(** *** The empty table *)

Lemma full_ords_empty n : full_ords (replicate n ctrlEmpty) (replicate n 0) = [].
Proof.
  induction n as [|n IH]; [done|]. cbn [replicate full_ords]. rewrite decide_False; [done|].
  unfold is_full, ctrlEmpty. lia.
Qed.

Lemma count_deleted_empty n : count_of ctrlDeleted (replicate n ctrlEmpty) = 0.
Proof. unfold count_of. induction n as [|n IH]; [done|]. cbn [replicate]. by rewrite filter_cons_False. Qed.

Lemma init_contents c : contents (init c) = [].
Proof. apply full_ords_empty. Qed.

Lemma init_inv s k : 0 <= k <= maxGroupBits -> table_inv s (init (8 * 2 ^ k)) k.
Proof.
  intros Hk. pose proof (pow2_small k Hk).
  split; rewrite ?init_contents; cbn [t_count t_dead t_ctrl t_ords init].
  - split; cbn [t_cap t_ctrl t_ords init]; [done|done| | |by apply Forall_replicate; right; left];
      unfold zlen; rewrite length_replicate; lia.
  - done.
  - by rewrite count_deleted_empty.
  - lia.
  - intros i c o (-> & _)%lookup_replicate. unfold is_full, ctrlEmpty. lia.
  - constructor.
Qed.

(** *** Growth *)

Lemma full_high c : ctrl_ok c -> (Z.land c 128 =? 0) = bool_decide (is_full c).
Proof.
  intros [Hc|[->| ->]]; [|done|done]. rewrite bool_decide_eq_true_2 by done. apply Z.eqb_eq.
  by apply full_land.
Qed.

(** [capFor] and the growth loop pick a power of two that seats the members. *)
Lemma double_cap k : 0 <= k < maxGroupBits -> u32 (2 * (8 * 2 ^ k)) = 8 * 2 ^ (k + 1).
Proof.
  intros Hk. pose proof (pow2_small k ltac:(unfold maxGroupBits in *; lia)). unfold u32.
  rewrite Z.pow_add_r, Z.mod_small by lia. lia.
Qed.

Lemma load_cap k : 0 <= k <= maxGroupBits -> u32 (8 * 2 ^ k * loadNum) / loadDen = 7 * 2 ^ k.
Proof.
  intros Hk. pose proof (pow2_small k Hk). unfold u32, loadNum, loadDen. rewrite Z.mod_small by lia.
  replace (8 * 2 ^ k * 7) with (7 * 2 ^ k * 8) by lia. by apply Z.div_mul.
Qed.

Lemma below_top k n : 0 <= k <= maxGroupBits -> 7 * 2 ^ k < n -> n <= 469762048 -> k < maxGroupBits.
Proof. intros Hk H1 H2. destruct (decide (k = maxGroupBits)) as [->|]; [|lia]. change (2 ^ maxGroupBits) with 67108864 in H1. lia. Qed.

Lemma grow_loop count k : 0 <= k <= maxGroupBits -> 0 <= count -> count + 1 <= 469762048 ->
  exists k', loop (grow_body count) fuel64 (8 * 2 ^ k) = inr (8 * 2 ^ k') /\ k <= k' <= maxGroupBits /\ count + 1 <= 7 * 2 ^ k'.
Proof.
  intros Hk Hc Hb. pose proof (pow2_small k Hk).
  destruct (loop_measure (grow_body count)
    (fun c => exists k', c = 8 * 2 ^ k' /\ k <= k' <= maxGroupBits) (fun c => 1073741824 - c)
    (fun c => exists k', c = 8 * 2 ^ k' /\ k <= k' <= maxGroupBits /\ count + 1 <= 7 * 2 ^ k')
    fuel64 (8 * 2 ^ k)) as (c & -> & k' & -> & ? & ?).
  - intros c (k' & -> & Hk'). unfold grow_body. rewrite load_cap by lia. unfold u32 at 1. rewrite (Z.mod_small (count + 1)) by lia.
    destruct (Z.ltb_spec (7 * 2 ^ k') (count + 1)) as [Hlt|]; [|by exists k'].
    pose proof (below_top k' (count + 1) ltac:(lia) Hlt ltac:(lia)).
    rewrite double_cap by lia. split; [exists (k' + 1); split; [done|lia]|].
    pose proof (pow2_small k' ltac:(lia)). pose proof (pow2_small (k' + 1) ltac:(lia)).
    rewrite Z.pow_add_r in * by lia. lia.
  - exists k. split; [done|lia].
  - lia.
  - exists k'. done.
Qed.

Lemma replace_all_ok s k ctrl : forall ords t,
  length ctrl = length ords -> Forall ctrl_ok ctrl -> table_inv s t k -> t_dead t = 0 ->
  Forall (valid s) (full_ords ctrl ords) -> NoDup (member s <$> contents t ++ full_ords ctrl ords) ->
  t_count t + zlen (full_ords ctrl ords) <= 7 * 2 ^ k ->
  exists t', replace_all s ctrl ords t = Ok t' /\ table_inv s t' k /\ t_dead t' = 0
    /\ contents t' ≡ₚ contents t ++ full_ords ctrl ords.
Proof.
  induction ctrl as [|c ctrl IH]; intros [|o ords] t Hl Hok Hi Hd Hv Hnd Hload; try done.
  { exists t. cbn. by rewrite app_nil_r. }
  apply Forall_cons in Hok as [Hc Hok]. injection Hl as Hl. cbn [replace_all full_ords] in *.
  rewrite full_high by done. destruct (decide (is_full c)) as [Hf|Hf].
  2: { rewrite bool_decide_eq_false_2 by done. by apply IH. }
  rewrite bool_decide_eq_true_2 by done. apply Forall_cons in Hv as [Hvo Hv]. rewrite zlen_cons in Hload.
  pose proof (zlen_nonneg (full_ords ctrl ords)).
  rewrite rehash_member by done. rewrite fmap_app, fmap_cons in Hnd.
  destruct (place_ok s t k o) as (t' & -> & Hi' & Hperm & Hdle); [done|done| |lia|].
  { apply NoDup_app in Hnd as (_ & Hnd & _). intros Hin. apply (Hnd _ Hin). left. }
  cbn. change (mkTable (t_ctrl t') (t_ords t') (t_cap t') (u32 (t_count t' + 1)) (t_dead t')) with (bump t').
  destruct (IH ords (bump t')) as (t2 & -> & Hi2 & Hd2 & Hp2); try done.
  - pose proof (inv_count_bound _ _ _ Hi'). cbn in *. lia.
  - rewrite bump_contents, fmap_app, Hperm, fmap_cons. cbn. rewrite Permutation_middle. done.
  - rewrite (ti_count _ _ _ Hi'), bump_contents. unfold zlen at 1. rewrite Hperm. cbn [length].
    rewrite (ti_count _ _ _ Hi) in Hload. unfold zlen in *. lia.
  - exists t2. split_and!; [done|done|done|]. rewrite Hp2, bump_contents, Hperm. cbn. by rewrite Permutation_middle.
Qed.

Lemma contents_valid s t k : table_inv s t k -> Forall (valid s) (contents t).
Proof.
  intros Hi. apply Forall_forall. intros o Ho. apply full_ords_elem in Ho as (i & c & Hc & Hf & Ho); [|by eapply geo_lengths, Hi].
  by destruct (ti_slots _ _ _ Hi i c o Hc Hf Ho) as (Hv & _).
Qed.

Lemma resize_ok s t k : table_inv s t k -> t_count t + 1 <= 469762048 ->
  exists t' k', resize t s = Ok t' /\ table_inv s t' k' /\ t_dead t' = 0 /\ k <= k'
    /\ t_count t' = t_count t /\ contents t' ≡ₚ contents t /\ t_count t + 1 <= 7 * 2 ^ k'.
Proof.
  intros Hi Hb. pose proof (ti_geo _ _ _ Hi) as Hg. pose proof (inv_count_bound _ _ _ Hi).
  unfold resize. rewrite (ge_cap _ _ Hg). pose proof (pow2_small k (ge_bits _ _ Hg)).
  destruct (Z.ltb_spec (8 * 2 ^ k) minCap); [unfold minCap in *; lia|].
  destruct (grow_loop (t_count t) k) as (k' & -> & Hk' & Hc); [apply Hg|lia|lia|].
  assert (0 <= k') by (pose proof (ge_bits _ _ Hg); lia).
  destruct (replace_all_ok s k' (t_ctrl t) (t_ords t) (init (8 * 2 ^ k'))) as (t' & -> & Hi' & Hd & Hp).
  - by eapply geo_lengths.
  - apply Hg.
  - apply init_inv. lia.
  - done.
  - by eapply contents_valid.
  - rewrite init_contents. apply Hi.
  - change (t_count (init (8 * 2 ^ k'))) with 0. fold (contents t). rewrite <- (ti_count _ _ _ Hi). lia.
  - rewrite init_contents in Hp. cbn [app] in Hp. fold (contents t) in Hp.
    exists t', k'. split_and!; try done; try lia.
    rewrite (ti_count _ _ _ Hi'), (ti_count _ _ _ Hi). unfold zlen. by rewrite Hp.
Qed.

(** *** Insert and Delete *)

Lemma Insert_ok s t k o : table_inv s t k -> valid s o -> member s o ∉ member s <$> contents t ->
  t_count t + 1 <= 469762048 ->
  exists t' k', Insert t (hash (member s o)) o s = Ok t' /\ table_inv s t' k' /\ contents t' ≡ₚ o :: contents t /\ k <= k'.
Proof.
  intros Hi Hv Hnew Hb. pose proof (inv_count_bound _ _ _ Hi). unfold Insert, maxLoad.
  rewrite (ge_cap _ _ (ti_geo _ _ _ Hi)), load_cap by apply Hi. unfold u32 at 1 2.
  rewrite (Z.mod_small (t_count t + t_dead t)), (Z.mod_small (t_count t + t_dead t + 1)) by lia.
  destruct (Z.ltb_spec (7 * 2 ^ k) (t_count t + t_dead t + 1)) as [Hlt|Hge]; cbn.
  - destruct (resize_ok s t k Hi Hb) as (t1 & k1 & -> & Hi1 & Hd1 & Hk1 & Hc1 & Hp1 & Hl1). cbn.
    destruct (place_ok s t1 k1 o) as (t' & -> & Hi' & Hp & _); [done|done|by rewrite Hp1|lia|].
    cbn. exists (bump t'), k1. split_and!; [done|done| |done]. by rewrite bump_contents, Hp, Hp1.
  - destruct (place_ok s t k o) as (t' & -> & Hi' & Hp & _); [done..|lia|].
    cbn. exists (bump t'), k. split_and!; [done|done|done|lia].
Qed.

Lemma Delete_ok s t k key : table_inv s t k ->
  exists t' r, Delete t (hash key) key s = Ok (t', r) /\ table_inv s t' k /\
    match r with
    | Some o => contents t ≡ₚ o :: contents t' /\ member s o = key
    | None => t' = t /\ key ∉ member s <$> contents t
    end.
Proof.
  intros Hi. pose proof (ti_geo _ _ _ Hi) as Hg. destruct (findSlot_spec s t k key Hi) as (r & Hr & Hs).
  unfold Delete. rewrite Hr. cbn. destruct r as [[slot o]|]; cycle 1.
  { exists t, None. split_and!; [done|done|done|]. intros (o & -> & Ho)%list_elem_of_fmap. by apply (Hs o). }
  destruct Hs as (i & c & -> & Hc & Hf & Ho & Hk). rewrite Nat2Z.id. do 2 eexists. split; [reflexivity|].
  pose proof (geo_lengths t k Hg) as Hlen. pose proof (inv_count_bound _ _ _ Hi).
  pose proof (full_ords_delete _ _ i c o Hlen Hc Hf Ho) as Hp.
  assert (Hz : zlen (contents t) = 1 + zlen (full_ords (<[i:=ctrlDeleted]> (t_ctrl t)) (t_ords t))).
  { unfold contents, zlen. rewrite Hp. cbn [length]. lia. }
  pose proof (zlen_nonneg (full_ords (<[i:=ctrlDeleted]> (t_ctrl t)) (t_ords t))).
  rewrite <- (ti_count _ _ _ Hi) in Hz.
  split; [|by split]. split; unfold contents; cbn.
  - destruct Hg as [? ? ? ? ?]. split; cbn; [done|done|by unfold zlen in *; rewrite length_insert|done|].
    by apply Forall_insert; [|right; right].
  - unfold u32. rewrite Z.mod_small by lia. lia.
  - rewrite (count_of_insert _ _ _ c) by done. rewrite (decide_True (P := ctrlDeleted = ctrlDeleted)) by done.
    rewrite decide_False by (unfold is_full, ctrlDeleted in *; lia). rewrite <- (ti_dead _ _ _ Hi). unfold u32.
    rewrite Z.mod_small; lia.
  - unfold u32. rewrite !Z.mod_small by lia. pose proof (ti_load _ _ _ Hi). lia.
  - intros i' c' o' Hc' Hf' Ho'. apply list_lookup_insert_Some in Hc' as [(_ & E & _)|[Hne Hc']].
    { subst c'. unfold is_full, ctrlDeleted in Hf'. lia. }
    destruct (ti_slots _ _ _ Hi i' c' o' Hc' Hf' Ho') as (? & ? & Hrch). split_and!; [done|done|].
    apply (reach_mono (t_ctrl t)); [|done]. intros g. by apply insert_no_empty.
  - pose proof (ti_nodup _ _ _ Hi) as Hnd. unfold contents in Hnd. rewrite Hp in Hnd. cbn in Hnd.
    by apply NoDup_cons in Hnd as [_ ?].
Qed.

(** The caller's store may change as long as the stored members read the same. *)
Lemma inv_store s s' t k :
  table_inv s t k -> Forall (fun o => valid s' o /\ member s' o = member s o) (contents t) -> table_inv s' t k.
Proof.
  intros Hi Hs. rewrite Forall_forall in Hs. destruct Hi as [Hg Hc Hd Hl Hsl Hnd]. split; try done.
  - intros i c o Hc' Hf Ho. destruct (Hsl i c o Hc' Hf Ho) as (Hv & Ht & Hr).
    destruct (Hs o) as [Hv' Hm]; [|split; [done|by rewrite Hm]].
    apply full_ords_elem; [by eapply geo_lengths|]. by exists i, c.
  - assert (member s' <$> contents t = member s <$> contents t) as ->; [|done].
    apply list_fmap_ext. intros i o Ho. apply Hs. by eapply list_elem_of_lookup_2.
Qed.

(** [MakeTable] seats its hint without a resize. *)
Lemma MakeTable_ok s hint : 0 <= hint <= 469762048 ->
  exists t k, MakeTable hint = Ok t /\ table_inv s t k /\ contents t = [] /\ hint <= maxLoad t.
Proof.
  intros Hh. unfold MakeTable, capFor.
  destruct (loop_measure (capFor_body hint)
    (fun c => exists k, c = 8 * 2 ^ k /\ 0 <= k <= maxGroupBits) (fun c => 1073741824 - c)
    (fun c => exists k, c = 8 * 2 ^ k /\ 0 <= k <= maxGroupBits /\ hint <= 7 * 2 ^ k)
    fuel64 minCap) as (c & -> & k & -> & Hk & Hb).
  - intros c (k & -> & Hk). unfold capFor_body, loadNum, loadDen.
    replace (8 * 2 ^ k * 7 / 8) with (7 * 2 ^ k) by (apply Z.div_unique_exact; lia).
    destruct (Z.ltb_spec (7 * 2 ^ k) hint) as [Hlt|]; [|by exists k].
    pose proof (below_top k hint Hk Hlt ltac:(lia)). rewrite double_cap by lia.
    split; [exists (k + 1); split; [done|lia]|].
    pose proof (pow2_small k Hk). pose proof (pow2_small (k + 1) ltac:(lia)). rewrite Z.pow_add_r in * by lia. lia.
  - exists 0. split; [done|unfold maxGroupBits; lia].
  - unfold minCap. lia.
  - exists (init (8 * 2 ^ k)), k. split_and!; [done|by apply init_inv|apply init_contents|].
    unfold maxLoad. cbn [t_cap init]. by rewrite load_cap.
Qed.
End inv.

——

ACTIVITY
Return, word for word, the lines of the data above from the line with "member s o = key" through the line with "unfold Delete. rewrite", inclusive.

RESPONSE
    | Some o => contents t ≡ₚ o :: contents t' /\ member s o = key
    | None => t' = t /\ key ∉ member s <$> contents t
    end.
Proof.
  intros Hi. pose proof (ti_geo _ _ _ Hi) as Hg. destruct (findSlot_spec s t k key Hi) as (r & Hr & Hs).
  unfold Delete. rewrite Hr. cbn. destruct r as [[slot o]|]; cycle 1.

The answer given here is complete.